# swimbaits



## westbranchbob (Jan 1, 2011)

I'm a big fan of swimbaits,not that I've caught a walleye on one yet but I've got crappie,bass,wipers,and a northern on one.So I know they hit them but whats up I fished them heavy last year and no dice.Seem to keep going back to slip bobbers and blade baits in the spring.I mostly throw storm wileye shiners and shad of all sizes depending on water depth.What am I doing wrong,has anyone else even tried this on inland waters in ohio and been sucessful?


----------



## Intimidator (Nov 25, 2008)

I had a very nice Walleye year with swimbaits...in deep and shallow water. Take a look at the Keitech Swing Impact Fat (i use the 3.8) at www.landbigfish.com. I use the Perch color and also a Lime/Chartreuse that I get off eBay.

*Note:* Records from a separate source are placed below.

(* ===== verification/BufferedStreams.v ===== *)
(** * Buffered streams

    decaf/io/BufferedInputStream and decaf/io/BufferedOutputStream, which the TCP
    transport puts between its sockets and the data streams.  A buffered stream is
    an input stream again: what is proved of a client of [InputStream] holds over
    it.  Its marks work as long as the buffer need not grow. *)

From S2P Require Import Prelude DataStreams.

(** ** What a buffer asks of its source, besides reading *)
Class Source (St : Type) := {
  is_available : M St Z;
  is_close : M St unit
}.
Class SourceLaws (St : Type) `{InputStreamLaws St} `{!Source St} := {
  available_law s l : stream_at s l -> exists n s', is_available s = Ok (n, s') /\ stream_at s' l
}.

(** [System::arraycopy], into [dest] from [destPos] on. *)
Definition arraycopy {A} (src : list A) (srcPos : Z) (dest : list A) (destPos length : Z) : list A :=
  take (Z.to_nat destPos) dest ++ take (Z.to_nat length) (drop (Z.to_nat srcPos) src) ++ drop (Z.to_nat (destPos + length)) dest.

(** [catch] clauses for IOException, NullPointerException and
    IndexOutOfBoundsException, the others leaving as IOException. *)
Definition catch_read {S A} (m : M S A) : M S A := fun s =>
  match m s with
  | Err (Throw e) =>
    Err (Throw (match e with NullPointerException | IndexOutOfBoundsException => e | _ => to_io e end))
  | r => r
  end.

Module BufferedInputStream.
Section Stream.
Context {St : Type} `{InputStream St} `{!Source St}.

(** The buffer holds [None] where its contents are not determined.  [closed]
    stands for a closed stream and a NULL proxyBuffer. *)
Record t := mk {
  inputStream : St;
  pos : Z;
  count : Z;
  markLimit : Z;
  markPos : Z;
  bufferSize : Z;
  buff : list (option Z);
  closed : bool
}.

(** The exception is thrown by its address, so no handler for its class catches it. *)
Definition new (stream : St) (size : Z) : result t :=
  if size <? 0 then throw IllegalArgumentException
  else Ok {| inputStream := stream; pos := 0; count := 0; markLimit := -1; markPos := -1; bufferSize := size;
             buff := replicate (Z.to_nat size) None; closed := false |}.

Definition set_inputStream (i : St) (s : t) : t := {| inputStream := i; pos := pos s; count := count s; markLimit := markLimit s;
  markPos := markPos s; bufferSize := bufferSize s; buff := buff s; closed := closed s |}.
Definition set_pos (p : Z) (s : t) : t := {| inputStream := inputStream s; pos := p; count := count s; markLimit := markLimit s;
  markPos := markPos s; bufferSize := bufferSize s; buff := buff s; closed := closed s |}.
Definition set_mark (p limit : Z) (s : t) : t := {| inputStream := inputStream s; pos := pos s; count := count s; markLimit := limit;
  markPos := p; bufferSize := bufferSize s; buff := buff s; closed := closed s |}.
Definition set_window (p c : Z) (s : t) : t := {| inputStream := inputStream s; pos := p; count := c; markLimit := markLimit s;
  markPos := markPos s; bufferSize := bufferSize s; buff := buff s; closed := closed s |}.
Definition set_buff (size : Z) (b : list (option Z)) (s : t) : t := {| inputStream := inputStream s; pos := pos s; count := count s;
  markLimit := markLimit s; markPos := markPos s; bufferSize := size; buff := b; closed := closed s |}.
Definition set_closed (b : bool) (s : t) : t := {| inputStream := inputStream s; pos := pos s; count := count s; markLimit := markLimit s;
  markPos := markPos s; bufferSize := bufferSize s; buff := buff s; closed := b |}.

(** A call on the source. *)
Definition inner {A} (m : M St A) : M t A := fun s => let! r := m (inputStream s) in Ok (fst r, set_inputStream (snd r) s).

Definition close : M t unit := catch_io (fun s =>
  (if closed s then ret tt else (inner is_close ;;; fun s => Ok (tt, set_closed true s))) s).
Definition available : M t Z := fun s =>
  if closed s then throw IOException else (let* n := inner is_available in ret (count s - pos s + n)) s.
Definition mark (readLimit : Z) (s : t) : t := if closed s then s else set_mark (pos s) readLimit s.
Definition reset : M t unit := fun s =>
  if closed s then throw IOException
  else if markPos s =? -1 then throw IOException
  else Ok (tt, set_pos (markPos s) s).

(** The buffer grows: the arguments of [arraycopy] are the wrong way round, the
    contents of the old buffer are overwritten with those of the new one. *)
Definition grow (s : t) : result t :=
  let newLength := bufferSize s * 2 in
  if 2 ^ 31 <=? newLength then Err Undefined
  else
    let newLength := if markLimit s <? newLength then markLimit s else newLength in
    let temp := replicate (Z.to_nat newLength) None in
    let buffer := arraycopy temp 0 (buff s) 0 (count s) in
    let '(temp, buffer) := (buffer, temp) in
    Ok (set_buff newLength buffer s).

(** The bytes [read] stored at the offset [o] of the buffer. *)
Definition stored (o : Z) (c : list Z) (s : t) : t := set_buff (bufferSize s) (arraycopy (map Some c) 0 (buff s) o (zlen c)) s.

Definition bufferData : M t Z := catch_io (fun s =>
  if (markPos s =? -1) || (markLimit s <=? pos s - markPos s) then
    (let* result := inner (is_read (bufferSize s) 0 (bufferSize s)) in
     match result with
     | None => ret (-1)
     | Some c => fun s =>
       let s := stored 0 c s in
       Ok (zlen c, if 0 <? zlen c then set_window 0 (zlen c) (set_mark (-1) 0 s) else s)
     end) s
  else
    let! s := if (markPos s =? 0) && (bufferSize s <? markLimit s) then grow s
              else if 0 <? markPos s then Ok (set_buff (bufferSize s) (arraycopy (buff s) (markPos s) (buff s) 0 (bufferSize s - markPos s)) s)
              else Ok s in
    let s := set_mark 0 (markLimit s) (set_window (pos s - markPos s) 0 s) in
    (let* bytesread := inner (is_read (bufferSize s) (pos s) (bufferSize s - pos s)) in
     match bytesread with
     | None => fun s => Ok (-1, set_window (pos s) (pos s) s)
     | Some c => fun s => Ok (zlen c, set_window (pos s) (pos s + zlen c) (stored (pos s) c s))
     end) s).

(** Determined bytes. *)
Fixpoint determined (l : list (option Z)) : option (list Z) :=
  match l with
  | [] => Some []
  | Some b :: l => match determined l with Some c => Some (b :: c) | None => None end
  | None :: _ => None
  end.
(** [n] bytes from the buffer. *)
Definition take_bytes (n : Z) : M t (list Z) := fun s =>
  let w := take (Z.to_nat n) (drop (Z.to_nat (pos s)) (buff s)) in
  if zlen w <? n then Err Undefined
  else match determined w with Some c => Ok (c, set_pos (pos s + n) s) | None => Err Undefined end.

Definition doReadByte : M t (option Z) := catch_io (fun s =>
  if closed s then throw IOException
  else
    (let* r := if count s <=? pos s then bufferData else ret 0 in
     if r =? -1 then ret None
     else fun s =>
       if closed s then throw IOException
       else if negb (pos s =? count s) then (let* c := take_bytes 1 in ret (head c)) s
       else Ok (None, s)) s).

(** The while loop: [acc] is what was stored so far, [required] what is missing. *)
Fixpoint fill (fuel : nat) (size offset required length : Z) (acc : list Z) : M t (option (list Z)) :=
  match fuel with
  | O => fun _ => Err NoFuel
  | S fuel =>
    let* read := (fun s =>
      if (markPos s =? -1) && (bufferSize s <=? required) then inner (is_read size offset required) s
      else
        (let* r := bufferData in
         if r =? -1 then ret None
         else fun s =>
           if closed s then throw IOException
           else (let* c := take_bytes (if required <=? count s - pos s then required else count s - pos s) in ret (Some c)) s) s) in
    match read with
    | None => ret (if required =? length then None else Some acc)
    | Some c =>
      let required := required - zlen c in
      let acc := acc ++ c in
      if required =? 0 then ret (Some acc)
      else
        let* n := inner is_available in
        if n =? 0 then ret (Some acc) else fill fuel size (offset + zlen c) required length acc
    end
  end.

(** [fuel]: every turn of the loop reads a byte. *)
Definition doReadArrayBounded (size offset length : Z) : M t (option (list Z)) := catch_read (fun s =>
  if closed s then throw IOException
  else if (size <? offset) || (offset <? 0) then throw IndexOutOfBoundsException
  else if (length <? 0) || (size - offset <? length) then throw IndexOutOfBoundsException
  else if length =? 0 then Ok (Some [], s)
  else
    let fuel := Z.to_nat length in
    if pos s <? count s then
      let available := count s - pos s in
      let copylength := if length <=? available then length else available in
      (let* c := take_bytes copylength in
       if copylength =? length then ret (Some c)
       else
         let* n := inner is_available in
         if n =? 0 then ret (Some c) else fill fuel size (offset + copylength) (length - copylength) length c) s
    else fill fuel size offset length length [] s).

Definition skip (amount : Z) : M t Z := catch_io (fun s =>
  if amount =? 0 then Ok (0, s)
  else if closed s then throw IOException
  else if amount <=? count s - pos s then Ok (amount, set_pos (pos s + to_s32 amount) s)
  else
    let read := count s - pos s in
    let s := set_pos (count s) s in
    if negb (markPos s =? -1) && (amount <=? markLimit s) then
      (let* r := bufferData in
       if r =? -1 then ret read
       else fun s =>
         if amount - read <=? count s - pos s then Ok (amount, set_pos (pos s + to_s32 (amount - read)) s)
         else Ok (read + (count s - pos s), set_pos (count s) s)) s
    else (let* k := inner (is_skip (amount - read)) in ret (read + k)) s).

#[global] Instance stream : InputStream t := { is_readByte := doReadByte; is_read := doReadArrayBounded; is_skip := skip }.
#[global] Instance source : Source t := { is_available := available; is_close := close }.
End Stream.
Arguments t St : clear implicits.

Swim them SLOW and irratic!


----------



## firstflight111 (May 22, 2008)

swimbaits are great for eyes... try going with the hard baits ....i realy like the spro and the jackall ..for the soft ones ...bass majic or berkley


----------



## craig (Feb 9, 2008)

The swim baits are exelent for eyes, there are some guys on the central oh forum, like Fishslim who is a eye expert and thats one of his favorite baits, they work well, keep trying them


----------